Crystal Eyes - Starbourne Traveler (2019) Suécia



Mikael Dahl (fundador, compositor, guitarrista e vocalista) e Crystal Eyes levam de quatro a seis anos, mas a banda acaba regressando ao estúdio. Starbourne Traveler, seu oitavo álbum, traz uma nova versão dos Crystal Eyes, com os novos membros Henrik Birgersson (Defenders Of The Faith) na bateria e Jonatan Hallberg (Sacred) na guitarra. Virando outra página, enquanto no passado Dahl escreveu todas as músicas, neste álbum foi um trabalho de equipe.
Faz cinco anos desde que um álbum de estúdio, talvez uma pequena atualização sobre a música metal dos Crystal Eyes esteja em ordem. Essencialmente, os Crystal Eyes tocam um híbrido do clássico melódico metal, heavy e power metal, com muita força para a frente e envolto num belo groove hard rock. Enquanto adolescente, Dahl foi inspirado por nomes como Twisted Sister e Motley Crue, mas também vais ouvir metal vintage derivado de Judas Priest, Iron Maiden, Accept e Helloween.
Crystal Eyes trabalha o essencial, como harmonia de riff de guitarra dupla, solos de guitarra compartilhados tipo Priest e Maiden e, em seguida, por baixo, a seção rítmica oferece uma forte medida de galope e groove rock. Dahl como vocalista tem uma apresentação assertiva, às vezes crua, mas seus ouvidos se adaptam facilmente. Na composição da música, todas essas coisas são envolvidas em melodia e harmonia pelas guitarras e pelos arranjos vocais, e Crystal Eyes é rápido num refrão cativante.
Para mencionar algumas músicas, Crystal Eyes recebe o galope do metal rock groove com Gods Of Disorder, Extreme Paranoia e Into The Fire. Midnight Radio definitivamente liga algum heavy metal rock, enquanto Dahl presta homenagem ao programa de rádio sueco dos anos 80 Rockbox, que influenciou muito sua fita de mixagem. Uma balada acústica com uma grande harmonia coral vocal vem com In The Empire Of Saints, onde Dahl lamenta a perda de um amigo por cancro. O tema título, Starbourne Traveler, principalmente melódico heavy metal, é baseado numa fantástica linha de bateria de Birgersson. Ao todo, mesmo com uma espera de cinco anos, Starbourne Traveler valeu a pena. Crystal Eyes oferece outro álbum sólido conduzido por guitarra e melódico power metal rock.
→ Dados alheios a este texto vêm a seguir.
(** The whole weeks in the day remainder. *)
Lemma window_weeks date years months days : temporal_date date →
  Z.abs years <= 7000000 → Z.abs months <= 7000000 → Z.abs days <= 30 →
  ∃ start_ end_ fields,
    add_iso_date date years months 0 0 false = Ok (Some start_) ∧
    add_iso_date start_ 0 0 0 days false = Ok (Some end_) ∧
    difference_iso_date start_ end_ Week = Ok fields ∧ Z.abs fields.1.2 <= 10.
Proof.
  intros Hd Hy Hm Hda. pose proof (temporal_date_days _ Hd) as Hb. destruct Hd as [Hv _].
  pose proof (days_year date Hv ltac:(lia)) as Hyb.
  assert (Hi : in_i32 date.1.1 = true) by (apply in_i32_spec; unfold I32_MIN, I32_MAX; lia).
  pose proof (landing_valid date years months Hv) as Hl.
  assert (Hly : -8000000 <= (landing date years months).1.1 <= 8000000).
  { destruct date as [[y m] d]. cbn [fst snd landing] in *. apply valid_length in Hv as (Hmm & _). zlia. }
  pose proof (year_days _ Hl Hly) as Hld.
  destruct (add_iso_date_exact date years months 0 0 false Hv Hi) as [_ H1]; try (unfold safe, SAFE; lia).
  destruct H1 as (start_ & Hs & Hvs & Hns); [apply in_i32_spec; unfold I32_MIN, I32_MAX; lia|by left|unfold FIRST_DAY, LAST_DAY; lia|].
  assert (Hsi : in_i32 start_.1.1 = true) by (apply days_in_i32; [done|unfold FIRST_DAY, LAST_DAY; lia]).
  destruct (add_iso_date_exact start_ 0 0 0 days false Hvs Hsi) as [_ H2]; try (unfold safe, SAFE; lia).
  rewrite landing_zero in H2 by done.
  destruct H2 as (end_ & He & Hve & Hne); [done|by left|unfold FIRST_DAY, LAST_DAY; lia|].
  assert (Hei : in_i32 end_.1.1 = true) by (apply days_in_i32; [done|unfold FIRST_DAY, LAST_DAY; lia]).
  destruct (difference_iso_date_exact start_ end_ Week Hvs Hve Hsi Hei) as (y & m & w & d & Hdiff & _ & _ & _ & _ & Hd6).
  destruct (difference_iso_bounds _ _ _ _ _ _ _ Hvs Hve Hsi Hei Hdiff) as [_ HB].
  exists start_, end_, (y, m, w, d). split_and!; try done. cbn [fst snd]. lia.
Qed.

Lemma checked_add_i64_Some a b : Z.abs a <= 4000000000 → Z.abs b <= 4000000000 → checked_add_i64 a b = Some (a + b).
Proof.
  intros. unfold checked_add_i64, in_i64, I64_MIN, I64_MAX.
  by rewrite (proj2 (Z.leb_le _ _)), (proj2 (Z.leb_le _ _)) by lia.
Qed.
Lemma internal_sign_cases d : internal_sign d = 1 ∨ internal_sign d = -1.
Proof. unfold internal_sign. destruct (match filter _ _ with [] => _ | _ => _ end); auto. Qed.

Lemma nudge_base_returns origin d increment unit :
  temporal_date (p_date origin) → small_duration d → Z.abs (id_days d) <= 30 →
  0 < increment <= 1000000000 → is_calendar unit = true →
  ∃ base, nudge_base (C := iso_calendar) origin d increment unit = Ok (Some base) ∧ Z.abs base <= 200000200.
Proof.
  intros Hd (Hy & Hm & _ & Hw & _ & _) Hda Hi Hu. unfold nudge_base.
  destruct unit; try discriminate Hu; cbn zeta.
  - destruct (window_weeks (p_date origin) (id_years d) (id_months d) (id_days d) Hd Hy Hm Hda)
      as (st & en & [[[fy fm] fw] fd] & E1 & E2 & E3 & Hfw).
    cbn [calendar_add_date calendar_difference_date iso_calendar]. unfold try_bind.
    rewrite E1. cbn [mbind res_bind]. rewrite E2. cbn [mbind res_bind unwrap].
    rewrite E3. cbn [mbind res_bind fst snd] in *.
    rewrite checked_add_i64_Some by lia.
    destruct (truncate_returns increment (id_weeks d + fw) Hi ltac:(lia)) as (r & -> & Hr).
    exists r. split; [done|lia].
  - destruct (truncate_returns increment (id_months d) Hi ltac:(lia)) as (r & -> & Hr). exists r. split; [done|lia].
  - destruct (truncate_returns increment (id_years d) Hi ltac:(lia)) as (r & -> & Hr). exists r. split; [done|lia].
Qed.
Lemma bracket_within d unit count : small_duration d → Z.abs count <= 3000000000 → fields_within 3000000000 (bracket d unit count).
Proof. intros (Hy & Hm & _) Hc. unfold bracket, fields_within. destruct unit; split_and!; lia. Qed.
quarta-feira, 30 de julho de 2014

Crystal Eyes - Killer (2014) Suécia



Crystal Eyes é uma daquelas bandas que foram labutando ao longo dos anos, mas no final apenas uma pequena fração de metalheads realmente tomaram conhecimento da banda. Killer já é seu sétimo álbum (quinto no rótulo) desde 1999 e, talvez, agora que eles estão ligados a Massacre Records, a sua sorte pode finalmente mudar. Killer também marca o retorno do guitarrista Mikael Dahl ao microfone, depois do dinamarquês Søren Nico Adamsen deixar a banda novamente após seu último álbum Chained há seis anos.
Vindos de Borås (também conhecido por Beseech, Cemetary, Freternia, Lake of Tears or Zonata) heavy metal infundido em power metal é o seu nicho e, depois de ouvir Chained, achei que seu antecessor Dead City Dreaming era o meu favorito da banda até agora. E Killer é um verdadeiro concorrente ao primeiro lugar agora, porque eles combinam riffs agressivos com refrões muito cativantes, que nunca rima em canções de embalar, porém eles, por vezes, formam um surpreendente contraste com as guitarras pesadas e fazem-no funcionar!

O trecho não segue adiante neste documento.